Don’t Be Embarrassed!
Here’s my question for you today and I want you to be very honest:
Seriously, were you ever embarrassed by your parents? Your mom? Were you one of those kids who told your mom to drop you off a block away from school, because you didn’t want your friends to see your mom and her car?
I don’t know if I had the guts to carry my embarrassment of my mom to the above extents, but I did feel weird or different when I was a kid, and my mom would say things that I felt were completely….well……..just embarrassing!
Well, now I’m a grandmother. (Notice I conveniently skipped the stage of being a mother and refuse to talk about the times I embarrassed my own sons?). So yes, I’m a grandmother. And the other day, my daughter-in-law asked me to pick up her little guy from pre-school because she had to be somewhere during pick-up time. The timing worked for me, so I agreed.
Well, as I was driving there, I called my own mom to ask her some advice (now my mom’s my adviser. Go figure!). I told my mom that I was on my way to pick up my grandson (her great-grandson), and I just KNEW he was going to be really cool and distant when he saw me in the yard at carpool. My mom asked me how I knew. I told her that he always does that. He kind of ignores me. He’s 4 1/2 and it’s his modus operandi when I pick him up.
My mom suggested, “Do you think he’s embarrassed that you’re coming?”
My mom was onto something (have to admit!).
“Ya, Ma, I think you’re right. Probably he’s the only one from his friends whose grandmother comes to get him (once a week, but still).”
Later, when I told my daughter-in-law our new theory, she discounted it. She said, “nah, he’s probably just tired so doesn’t acknowledge you. I”ll tell him to be “nicer.””
Anyway, it’s all good. I just thought it’s interesting that even a 4-year old has (maybe) that feeling (maybe- we don’t know..) of being different than others…
But who knows? Just something to think about.
By the way, I did ask my grandson today if any of the other kids have their grandmas pick them up and he said, “nope. Just the mothers and fathers.”
So, there may be something to this…
Whatever the case – don’t be embarrassed of your moms (or anyone!), because some day you may be surprised at how much you can learn from her.
Chavi says
Oh My! What timing..4 boys were over playing last night, if you can call almost 13 year olds, BOYS, and what they do, PLAY. I had to speak to 1 about something- namely that we will be driving him home as he was sick and I didn’t want my son catching his germs. I called him over to me, utilizing that sugar-coated word, indicating that what’s coming next is something he may not be happy to hear: SWEETIE. Well, my son came running as quick as if I offered them a pizza party and said PLEASE DON’T SAY THAT- YOU ARE EMBARRASSING ME!!! So much for that toddlerhood stage and such that I remember them stuck in…
OmaOrBubby says
Thanks for sharing!

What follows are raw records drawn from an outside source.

(** The vocabulary item is found by its romaji in capitals, under the
    numbered chapter title; the card of the flashcards section is not
    indexed, so its text finds nothing. *)
Lemma searchResults_of_built_index_witness :
  (exists g,
      In g (searchResults asciiToLowerCase
              (buildSearchIndex asciiToLowerCase sampleChapters sampleAllUnits)
              "KONNICHIWA")
      /\ grChapterId g = 2 /\ grUnitId g = "unit1")
  /\ searchResults asciiToLowerCase
       (buildSearchIndex asciiToLowerCase sampleChapters sampleAllUnits) "KONNICHIWA"
     = [mkGroupedResult 2 "第2章" "unit1" "打招呼"
          [mkSearchMatch VocabEntry "こんにちは（こんにちは）— 你好"]]
  /\ searchResults asciiToLowerCase
       (buildSearchIndex asciiToLowerCase sampleChapters sampleAllUnits) "arigatou"
     = [].
Proof.
  destruct (searchResults_of_built_index asciiToLowerCase sampleChapters sampleAllUnits
              "KONNICHIWA" ltac:(discriminate)) as [Hfound _].
  split; [|split; reflexivity].
  apply (Hfound 2 "unit1").
  exists (mkUnitEntry 2 "unit1" sampleUnitData).
  eexists. split; [now left|]. split; [reflexivity|]. split; [reflexivity|].
  split; [left; reflexivity | reflexivity].
Defined.

(** One question; the user answers, asks for the result, clicks where no
    button is, restarts and answers again. *)
Lemma quizRun_invariant_witness :
  exists st,
    quizRun [sampleQuestion] (Some "unit1") true
      [ClickOption 0; ClickNext; ClickNext; ClickOption 2; ClickRestart; ClickOption 1]
      initialQuiz = Some st
    /\ currentQ st < 1
    /\ score st <= 1.
Proof.
  destruct (quizRun_invariant [sampleQuestion] (Some "unit1") true
              [ClickOption 0; ClickNext; ClickNext; ClickOption 2; ClickRestart;
               ClickOption 1])
    as [st [Hrun [Hk [_ [Hs _]]]]].
  - discriminate.
  - exists st. split; [exact Hrun|]. split; [exact Hk | exact Hs].
Defined.


(** Two cards; swipes and clicks faster than the timers: the index ends
    on a card. *)
Lemma flashRun_card_exists_witness :
  currentIndex
    (flashRun 2
       [TouchStartEvent; TouchEndEvent SwipeLeft; ClickNextButton; ClickPrevButton;
        TimerFires; ClickNextButton; TimerFires; TimerFires]
       initialFlash) < 2.
Proof.
  apply (flashRun_card_exists [sampleItem; sampleCard]
           [TouchStartEvent; TouchEndEvent SwipeLeft; ClickNextButton; ClickPrevButton;
            TimerFires; ClickNextButton; TimerFires; TimerFires]).
  discriminate.
Defined.

(** Five cards, the second one shown: three quick clicks on next lead to
    the third card; next then previous leads to the first. *)
Lemma flashRun_clicks_before_timer_witness :
  flashRun 5
    [ClickNextButton; ClickNextButton; ClickNextButton; TimerFires; TimerFires; TimerFires]
    (mkFlashState 1 true false [])
  = mkFlashState 2 false false []
  /\ flashRun 5 [ClickNextButton; ClickPrevButton; TimerFires; TimerFires]
       (mkFlashState 1 true false [])
     = mkFlashState 0 false false [].
Proof.
  destruct (flashRun_clicks_before_timer 5 1 2 true false ltac:(simpl; lia)) as [H1 H2].
  split; [exact H1 | apply H2; lia].
Defined.


(** A unit whose only section is a culture section with an empty
    [content]: the empty text is reported in two categories. *)
Lemma auditUnit_empty_text_reported_twice_witness :
  exists st',
    auditUnit integerToString sampleRel (Parsed emptyContentDocument) initialState
    = Some (tt, st')
    /\ In (mkIssue sampleRel "culture"
             ("sections[0] (culture " ++ quoted "文化" ++ "): " ++ quoted "content"
                ++ " is an empty string"))
          (issues st')
    /\ In (mkIssue sampleRel "empty-string" "Empty string at root.sections[0].content")
          (issues st').
Proof.
  assert (exists st',
             auditUnit integerToString sampleRel (Parsed emptyContentDocument)
               initialState = Some (tt, st')) as [st' Hrun].
  { eexists. vm_compute. reflexivity. }
  exists st'. split; [exact Hrun|].
  exact (auditUnit_empty_text_reported_twice integerToString sampleRel
           emptyContentDocument [emptyContentSection] 0 emptyContentSection
           "culture" "content" initialState st'
           (or_introl (conj eq_refl eq_refl)) eq_refl eq_refl eq_refl eq_refl Hrun).
Defined.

Don’t we all know the feeling of being told by my teenage kids “Ma, you’re embarrassing me..”
cyclingrandma says
My eldest grandson is 3 so not yet embarrassed about me picking him up from school! But my 22 year old daughter still has moments when she’s embarrassed by me, though it’s better than when she was in high school.
OmaOrBubby says
Pretty soon she will be confiding in you a bunch!
ryan says
i think at some level, every kid will be embarassed. But hey.. someday, they just gonna realize how caring you are. Just like me. I was embarassed when my mom picked me up at school when i was young. But now, i miss those moments where actually i can spend more time with her.